Once you find the line with "(** X23. A resolved" in the data that follows, repeat it and every line after it exactly, through the line with "(fun a b =>".

Data extracted from a collection:
+===+
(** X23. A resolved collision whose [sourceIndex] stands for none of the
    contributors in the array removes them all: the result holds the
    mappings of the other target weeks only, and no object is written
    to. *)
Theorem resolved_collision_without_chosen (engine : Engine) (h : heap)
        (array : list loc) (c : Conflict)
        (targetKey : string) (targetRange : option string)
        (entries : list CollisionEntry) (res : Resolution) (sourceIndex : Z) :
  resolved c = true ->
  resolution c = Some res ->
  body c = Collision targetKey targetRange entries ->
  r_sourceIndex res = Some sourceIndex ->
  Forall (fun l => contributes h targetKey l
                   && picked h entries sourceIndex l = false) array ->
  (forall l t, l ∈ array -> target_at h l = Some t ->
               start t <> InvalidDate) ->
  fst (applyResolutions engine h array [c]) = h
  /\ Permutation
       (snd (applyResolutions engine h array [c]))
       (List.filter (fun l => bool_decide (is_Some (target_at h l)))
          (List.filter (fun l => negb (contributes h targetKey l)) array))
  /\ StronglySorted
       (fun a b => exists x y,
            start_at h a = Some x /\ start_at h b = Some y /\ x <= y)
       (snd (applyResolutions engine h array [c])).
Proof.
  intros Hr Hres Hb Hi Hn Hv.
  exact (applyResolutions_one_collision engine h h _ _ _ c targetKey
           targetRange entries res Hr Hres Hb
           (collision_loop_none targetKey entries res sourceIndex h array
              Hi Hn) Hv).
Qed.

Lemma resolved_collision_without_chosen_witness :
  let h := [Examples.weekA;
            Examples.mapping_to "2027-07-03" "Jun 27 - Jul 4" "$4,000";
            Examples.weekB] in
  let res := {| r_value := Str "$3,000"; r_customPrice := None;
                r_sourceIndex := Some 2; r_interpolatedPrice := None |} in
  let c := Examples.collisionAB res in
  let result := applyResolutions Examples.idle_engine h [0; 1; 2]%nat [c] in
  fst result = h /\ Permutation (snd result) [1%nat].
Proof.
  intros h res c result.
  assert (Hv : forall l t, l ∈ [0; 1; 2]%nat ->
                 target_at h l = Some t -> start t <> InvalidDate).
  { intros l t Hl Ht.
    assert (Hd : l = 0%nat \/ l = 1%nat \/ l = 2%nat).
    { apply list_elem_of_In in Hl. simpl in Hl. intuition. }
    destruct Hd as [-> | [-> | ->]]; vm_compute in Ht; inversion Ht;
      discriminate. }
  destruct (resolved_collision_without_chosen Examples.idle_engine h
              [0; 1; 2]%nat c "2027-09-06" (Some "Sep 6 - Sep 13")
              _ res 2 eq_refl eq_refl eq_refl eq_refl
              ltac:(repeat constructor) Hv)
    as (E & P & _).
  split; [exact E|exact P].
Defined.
+===+
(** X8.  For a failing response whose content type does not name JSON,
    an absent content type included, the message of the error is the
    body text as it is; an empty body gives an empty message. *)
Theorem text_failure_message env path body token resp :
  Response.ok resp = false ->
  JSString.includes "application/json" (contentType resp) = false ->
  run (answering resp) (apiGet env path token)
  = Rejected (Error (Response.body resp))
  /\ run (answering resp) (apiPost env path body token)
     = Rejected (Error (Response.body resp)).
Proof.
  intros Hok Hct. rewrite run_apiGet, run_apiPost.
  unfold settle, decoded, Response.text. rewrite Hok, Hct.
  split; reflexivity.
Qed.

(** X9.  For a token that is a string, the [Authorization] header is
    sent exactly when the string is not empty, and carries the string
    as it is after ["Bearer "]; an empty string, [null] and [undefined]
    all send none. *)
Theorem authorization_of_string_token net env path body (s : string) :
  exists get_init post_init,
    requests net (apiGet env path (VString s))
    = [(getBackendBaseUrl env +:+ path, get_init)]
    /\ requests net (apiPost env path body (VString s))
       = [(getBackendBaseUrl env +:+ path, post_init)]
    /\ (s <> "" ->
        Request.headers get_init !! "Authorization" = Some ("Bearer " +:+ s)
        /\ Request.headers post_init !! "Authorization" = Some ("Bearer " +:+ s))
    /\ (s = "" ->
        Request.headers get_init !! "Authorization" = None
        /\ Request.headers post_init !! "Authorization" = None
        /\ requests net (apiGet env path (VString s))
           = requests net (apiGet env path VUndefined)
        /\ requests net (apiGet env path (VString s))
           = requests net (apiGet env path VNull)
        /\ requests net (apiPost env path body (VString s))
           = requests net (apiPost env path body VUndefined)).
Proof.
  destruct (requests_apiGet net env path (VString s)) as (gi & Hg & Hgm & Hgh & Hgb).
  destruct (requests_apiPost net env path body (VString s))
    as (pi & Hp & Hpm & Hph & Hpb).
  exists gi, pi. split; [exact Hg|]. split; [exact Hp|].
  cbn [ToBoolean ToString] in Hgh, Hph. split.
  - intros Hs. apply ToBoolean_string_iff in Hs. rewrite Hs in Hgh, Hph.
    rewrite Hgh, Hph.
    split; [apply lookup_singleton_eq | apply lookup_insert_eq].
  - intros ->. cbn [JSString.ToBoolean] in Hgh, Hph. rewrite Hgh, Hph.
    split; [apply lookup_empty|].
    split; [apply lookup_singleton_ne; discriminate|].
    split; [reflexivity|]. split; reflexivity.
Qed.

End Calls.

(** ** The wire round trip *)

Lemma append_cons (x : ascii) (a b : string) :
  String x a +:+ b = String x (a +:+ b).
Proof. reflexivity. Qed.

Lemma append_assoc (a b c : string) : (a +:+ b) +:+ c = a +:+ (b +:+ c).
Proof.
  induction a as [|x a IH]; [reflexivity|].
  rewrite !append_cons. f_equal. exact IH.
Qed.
+===+
Exercise result »
(** X23. A resolved collision whose [sourceIndex] stands for none of the
    contributors in the array removes them all: the result holds the
    mappings of the other target weeks only, and no object is written
    to. *)
Theorem resolved_collision_without_chosen (engine : Engine) (h : heap)
        (array : list loc) (c : Conflict)
        (targetKey : string) (targetRange : option string)
        (entries : list CollisionEntry) (res : Resolution) (sourceIndex : Z) :
  resolved c = true ->
  resolution c = Some res ->
  body c = Collision targetKey targetRange entries ->
  r_sourceIndex res = Some sourceIndex ->
  Forall (fun l => contributes h targetKey l
                   && picked h entries sourceIndex l = false) array ->
  (forall l t, l ∈ array -> target_at h l = Some t ->
               start t <> InvalidDate) ->
  fst (applyResolutions engine h array [c]) = h
  /\ Permutation
       (snd (applyResolutions engine h array [c]))
       (List.filter (fun l => bool_decide (is_Some (target_at h l)))
          (List.filter (fun l => negb (contributes h targetKey l)) array))
  /\ StronglySorted
       (fun a b => exists x y,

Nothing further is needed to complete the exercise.